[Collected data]

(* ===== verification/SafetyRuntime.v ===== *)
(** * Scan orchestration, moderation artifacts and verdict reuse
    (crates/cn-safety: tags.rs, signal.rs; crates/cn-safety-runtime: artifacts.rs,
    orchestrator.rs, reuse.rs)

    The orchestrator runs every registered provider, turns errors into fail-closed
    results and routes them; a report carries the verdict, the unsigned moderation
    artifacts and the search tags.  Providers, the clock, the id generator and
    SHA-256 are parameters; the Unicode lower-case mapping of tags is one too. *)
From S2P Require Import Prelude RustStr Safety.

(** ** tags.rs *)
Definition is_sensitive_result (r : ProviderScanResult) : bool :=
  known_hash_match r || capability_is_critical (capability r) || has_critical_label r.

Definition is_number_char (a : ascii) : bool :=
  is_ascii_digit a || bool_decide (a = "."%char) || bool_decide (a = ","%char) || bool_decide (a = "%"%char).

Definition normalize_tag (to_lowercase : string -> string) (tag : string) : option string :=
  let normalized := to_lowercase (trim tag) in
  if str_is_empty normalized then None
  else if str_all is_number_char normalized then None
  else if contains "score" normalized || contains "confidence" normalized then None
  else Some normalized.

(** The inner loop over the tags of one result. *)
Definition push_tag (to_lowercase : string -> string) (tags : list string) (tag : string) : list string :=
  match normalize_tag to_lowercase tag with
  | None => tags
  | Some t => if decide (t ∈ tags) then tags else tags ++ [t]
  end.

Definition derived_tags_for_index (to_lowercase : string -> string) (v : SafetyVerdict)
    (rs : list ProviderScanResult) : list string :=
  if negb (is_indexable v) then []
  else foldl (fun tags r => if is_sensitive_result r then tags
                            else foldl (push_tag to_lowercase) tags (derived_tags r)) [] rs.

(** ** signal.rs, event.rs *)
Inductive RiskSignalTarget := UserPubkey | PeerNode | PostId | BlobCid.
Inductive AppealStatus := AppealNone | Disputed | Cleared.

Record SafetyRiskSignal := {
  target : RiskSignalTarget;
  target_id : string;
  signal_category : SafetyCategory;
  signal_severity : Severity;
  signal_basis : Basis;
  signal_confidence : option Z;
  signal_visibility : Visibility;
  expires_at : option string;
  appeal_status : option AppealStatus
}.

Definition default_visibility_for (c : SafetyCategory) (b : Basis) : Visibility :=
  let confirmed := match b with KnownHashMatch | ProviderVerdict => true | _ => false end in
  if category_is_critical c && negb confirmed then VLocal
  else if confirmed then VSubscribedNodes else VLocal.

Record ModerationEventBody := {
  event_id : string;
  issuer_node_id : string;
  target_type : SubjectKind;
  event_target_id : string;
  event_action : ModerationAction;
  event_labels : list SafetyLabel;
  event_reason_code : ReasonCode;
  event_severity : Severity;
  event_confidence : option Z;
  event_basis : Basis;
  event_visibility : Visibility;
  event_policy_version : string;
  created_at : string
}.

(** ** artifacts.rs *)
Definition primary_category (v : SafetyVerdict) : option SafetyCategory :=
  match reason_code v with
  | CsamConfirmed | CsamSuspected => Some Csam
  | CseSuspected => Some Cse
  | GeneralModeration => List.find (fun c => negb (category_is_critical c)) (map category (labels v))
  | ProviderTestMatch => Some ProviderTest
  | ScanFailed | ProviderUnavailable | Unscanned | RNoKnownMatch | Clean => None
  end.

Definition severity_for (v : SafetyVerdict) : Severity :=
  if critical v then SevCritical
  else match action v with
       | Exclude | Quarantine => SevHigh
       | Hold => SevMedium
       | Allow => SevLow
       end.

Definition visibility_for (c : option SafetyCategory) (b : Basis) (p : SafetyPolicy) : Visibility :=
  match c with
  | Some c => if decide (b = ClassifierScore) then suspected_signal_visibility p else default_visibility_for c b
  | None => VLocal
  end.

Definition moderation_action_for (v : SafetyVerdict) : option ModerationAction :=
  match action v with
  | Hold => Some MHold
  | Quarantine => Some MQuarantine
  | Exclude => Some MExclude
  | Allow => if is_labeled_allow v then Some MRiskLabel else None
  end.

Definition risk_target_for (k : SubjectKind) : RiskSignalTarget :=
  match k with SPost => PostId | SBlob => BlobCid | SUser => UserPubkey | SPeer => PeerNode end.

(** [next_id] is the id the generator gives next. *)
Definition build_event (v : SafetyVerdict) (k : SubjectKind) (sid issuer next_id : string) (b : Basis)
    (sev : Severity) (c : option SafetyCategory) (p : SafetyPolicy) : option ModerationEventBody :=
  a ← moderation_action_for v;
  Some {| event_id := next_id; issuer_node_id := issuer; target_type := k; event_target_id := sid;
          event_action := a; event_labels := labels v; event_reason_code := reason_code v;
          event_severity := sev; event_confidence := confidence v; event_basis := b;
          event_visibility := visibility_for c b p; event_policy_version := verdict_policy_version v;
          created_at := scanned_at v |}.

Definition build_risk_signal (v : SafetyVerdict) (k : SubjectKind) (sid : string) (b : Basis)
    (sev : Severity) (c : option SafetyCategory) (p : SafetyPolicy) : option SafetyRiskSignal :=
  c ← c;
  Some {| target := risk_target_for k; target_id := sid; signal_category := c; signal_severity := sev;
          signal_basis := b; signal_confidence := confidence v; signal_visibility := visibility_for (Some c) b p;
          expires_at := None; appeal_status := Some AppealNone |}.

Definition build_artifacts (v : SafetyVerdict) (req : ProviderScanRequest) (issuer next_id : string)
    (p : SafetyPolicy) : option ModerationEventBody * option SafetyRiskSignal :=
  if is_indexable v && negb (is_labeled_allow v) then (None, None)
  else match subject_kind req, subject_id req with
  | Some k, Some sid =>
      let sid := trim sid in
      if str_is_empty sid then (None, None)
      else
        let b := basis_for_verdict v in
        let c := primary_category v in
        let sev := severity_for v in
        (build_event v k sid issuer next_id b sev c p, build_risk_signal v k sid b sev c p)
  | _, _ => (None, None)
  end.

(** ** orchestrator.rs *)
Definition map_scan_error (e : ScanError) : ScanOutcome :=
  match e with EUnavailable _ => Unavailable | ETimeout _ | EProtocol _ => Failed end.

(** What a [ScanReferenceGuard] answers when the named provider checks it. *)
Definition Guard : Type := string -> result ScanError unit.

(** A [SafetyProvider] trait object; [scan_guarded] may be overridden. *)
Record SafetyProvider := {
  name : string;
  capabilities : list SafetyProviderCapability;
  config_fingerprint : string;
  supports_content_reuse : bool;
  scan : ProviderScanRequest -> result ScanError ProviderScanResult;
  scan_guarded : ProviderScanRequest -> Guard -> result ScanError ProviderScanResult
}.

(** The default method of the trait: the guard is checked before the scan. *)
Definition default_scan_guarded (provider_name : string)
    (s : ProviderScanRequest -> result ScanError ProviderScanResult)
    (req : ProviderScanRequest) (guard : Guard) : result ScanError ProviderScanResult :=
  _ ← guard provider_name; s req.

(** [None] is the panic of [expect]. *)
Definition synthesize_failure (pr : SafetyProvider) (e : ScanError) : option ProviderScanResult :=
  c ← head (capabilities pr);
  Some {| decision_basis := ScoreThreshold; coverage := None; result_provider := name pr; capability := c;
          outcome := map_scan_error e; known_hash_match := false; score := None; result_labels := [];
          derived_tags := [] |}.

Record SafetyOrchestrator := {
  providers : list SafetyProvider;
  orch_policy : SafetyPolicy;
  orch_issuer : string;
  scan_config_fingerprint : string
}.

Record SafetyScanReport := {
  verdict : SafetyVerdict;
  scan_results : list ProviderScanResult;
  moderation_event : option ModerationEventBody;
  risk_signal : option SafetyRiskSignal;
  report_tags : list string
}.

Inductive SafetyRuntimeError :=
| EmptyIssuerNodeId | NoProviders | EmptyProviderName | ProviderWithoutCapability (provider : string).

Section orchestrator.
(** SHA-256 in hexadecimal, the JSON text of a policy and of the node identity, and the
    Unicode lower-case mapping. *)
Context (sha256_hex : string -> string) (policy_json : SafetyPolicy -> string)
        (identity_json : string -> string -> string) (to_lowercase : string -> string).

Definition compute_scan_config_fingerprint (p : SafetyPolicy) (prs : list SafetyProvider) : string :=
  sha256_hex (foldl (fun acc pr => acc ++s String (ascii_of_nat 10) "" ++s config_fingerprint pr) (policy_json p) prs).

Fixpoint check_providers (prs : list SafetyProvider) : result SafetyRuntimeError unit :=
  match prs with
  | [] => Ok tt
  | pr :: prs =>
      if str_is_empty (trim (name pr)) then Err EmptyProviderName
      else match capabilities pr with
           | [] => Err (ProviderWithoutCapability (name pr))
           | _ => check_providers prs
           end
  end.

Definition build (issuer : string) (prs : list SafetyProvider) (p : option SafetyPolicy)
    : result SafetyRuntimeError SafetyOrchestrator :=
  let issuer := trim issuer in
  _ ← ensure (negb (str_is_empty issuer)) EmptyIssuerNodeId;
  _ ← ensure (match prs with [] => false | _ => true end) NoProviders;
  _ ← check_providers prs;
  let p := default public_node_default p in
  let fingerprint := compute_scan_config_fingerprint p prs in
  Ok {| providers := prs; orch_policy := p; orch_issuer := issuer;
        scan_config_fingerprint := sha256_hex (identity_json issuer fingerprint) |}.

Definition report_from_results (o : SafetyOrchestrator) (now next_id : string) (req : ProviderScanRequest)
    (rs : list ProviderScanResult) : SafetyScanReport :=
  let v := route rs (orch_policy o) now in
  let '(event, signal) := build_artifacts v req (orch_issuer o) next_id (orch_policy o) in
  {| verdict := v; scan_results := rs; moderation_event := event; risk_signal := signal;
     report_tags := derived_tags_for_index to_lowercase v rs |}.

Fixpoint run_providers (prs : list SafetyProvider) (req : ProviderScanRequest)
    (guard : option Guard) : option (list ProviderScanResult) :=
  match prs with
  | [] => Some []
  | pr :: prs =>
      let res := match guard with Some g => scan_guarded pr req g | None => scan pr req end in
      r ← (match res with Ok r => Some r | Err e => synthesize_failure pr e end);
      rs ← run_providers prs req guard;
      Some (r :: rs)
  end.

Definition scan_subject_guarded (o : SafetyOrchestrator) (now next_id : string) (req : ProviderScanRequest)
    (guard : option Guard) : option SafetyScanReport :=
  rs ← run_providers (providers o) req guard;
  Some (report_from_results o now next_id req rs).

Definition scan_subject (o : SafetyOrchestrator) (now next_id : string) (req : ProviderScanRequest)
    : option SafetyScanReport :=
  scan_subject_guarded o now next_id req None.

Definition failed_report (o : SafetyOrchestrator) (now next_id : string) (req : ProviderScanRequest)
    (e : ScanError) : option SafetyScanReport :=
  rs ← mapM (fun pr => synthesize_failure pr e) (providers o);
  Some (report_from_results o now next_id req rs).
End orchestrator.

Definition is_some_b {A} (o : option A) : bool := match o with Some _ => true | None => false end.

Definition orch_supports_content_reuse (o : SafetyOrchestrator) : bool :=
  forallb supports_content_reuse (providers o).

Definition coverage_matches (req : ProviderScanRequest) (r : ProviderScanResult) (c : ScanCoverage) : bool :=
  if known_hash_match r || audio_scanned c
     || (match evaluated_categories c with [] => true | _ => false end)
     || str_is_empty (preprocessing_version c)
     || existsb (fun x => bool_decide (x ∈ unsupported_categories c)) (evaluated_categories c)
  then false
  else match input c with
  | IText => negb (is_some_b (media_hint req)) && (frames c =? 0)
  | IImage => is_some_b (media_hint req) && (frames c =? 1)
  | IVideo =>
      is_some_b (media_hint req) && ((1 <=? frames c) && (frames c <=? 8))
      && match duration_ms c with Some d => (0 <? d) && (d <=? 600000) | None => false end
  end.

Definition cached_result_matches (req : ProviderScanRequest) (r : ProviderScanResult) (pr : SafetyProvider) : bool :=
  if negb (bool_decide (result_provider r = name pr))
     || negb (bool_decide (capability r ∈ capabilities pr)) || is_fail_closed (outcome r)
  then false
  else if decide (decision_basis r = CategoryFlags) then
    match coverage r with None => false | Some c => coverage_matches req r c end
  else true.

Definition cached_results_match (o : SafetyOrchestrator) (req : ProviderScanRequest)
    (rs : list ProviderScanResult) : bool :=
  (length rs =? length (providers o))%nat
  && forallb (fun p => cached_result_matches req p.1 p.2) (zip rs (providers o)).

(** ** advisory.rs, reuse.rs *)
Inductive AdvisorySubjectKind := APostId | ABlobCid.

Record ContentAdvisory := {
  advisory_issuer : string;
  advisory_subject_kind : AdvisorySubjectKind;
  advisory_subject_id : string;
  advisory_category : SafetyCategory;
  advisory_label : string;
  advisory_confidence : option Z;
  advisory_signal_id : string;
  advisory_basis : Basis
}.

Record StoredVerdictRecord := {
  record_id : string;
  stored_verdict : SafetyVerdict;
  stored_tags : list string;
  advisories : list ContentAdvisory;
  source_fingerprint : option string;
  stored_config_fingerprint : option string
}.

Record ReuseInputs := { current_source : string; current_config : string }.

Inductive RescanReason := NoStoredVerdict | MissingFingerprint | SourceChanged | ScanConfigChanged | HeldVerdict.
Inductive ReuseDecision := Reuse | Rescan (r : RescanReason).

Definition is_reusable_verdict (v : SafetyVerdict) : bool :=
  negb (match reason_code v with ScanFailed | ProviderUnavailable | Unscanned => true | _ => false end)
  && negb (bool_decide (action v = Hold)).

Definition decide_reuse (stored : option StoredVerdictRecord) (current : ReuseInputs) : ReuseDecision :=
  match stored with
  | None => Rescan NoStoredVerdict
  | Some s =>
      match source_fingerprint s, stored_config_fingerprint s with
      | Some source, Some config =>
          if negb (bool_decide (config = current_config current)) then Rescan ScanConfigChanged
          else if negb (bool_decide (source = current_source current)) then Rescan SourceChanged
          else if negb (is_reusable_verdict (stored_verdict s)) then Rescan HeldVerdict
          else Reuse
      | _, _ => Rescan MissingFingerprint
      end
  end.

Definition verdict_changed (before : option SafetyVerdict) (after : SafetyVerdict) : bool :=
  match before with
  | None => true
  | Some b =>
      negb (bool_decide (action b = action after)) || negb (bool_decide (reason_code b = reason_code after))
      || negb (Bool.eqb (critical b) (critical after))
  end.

• Your instructions:
Transcribe the records above exactly, beginning at the line that contains "appeal_status : option AppealStatus" and ending with the line that contains "event_target_id : string;", both included, and nothing else.

• Exercise result:
  appeal_status : option AppealStatus
}.

Definition default_visibility_for (c : SafetyCategory) (b : Basis) : Visibility :=
  let confirmed := match b with KnownHashMatch | ProviderVerdict => true | _ => false end in
  if category_is_critical c && negb confirmed then VLocal
  else if confirmed then VSubscribedNodes else VLocal.

Record ModerationEventBody := {
  event_id : string;
  issuer_node_id : string;
  target_type : SubjectKind;
  event_target_id : string;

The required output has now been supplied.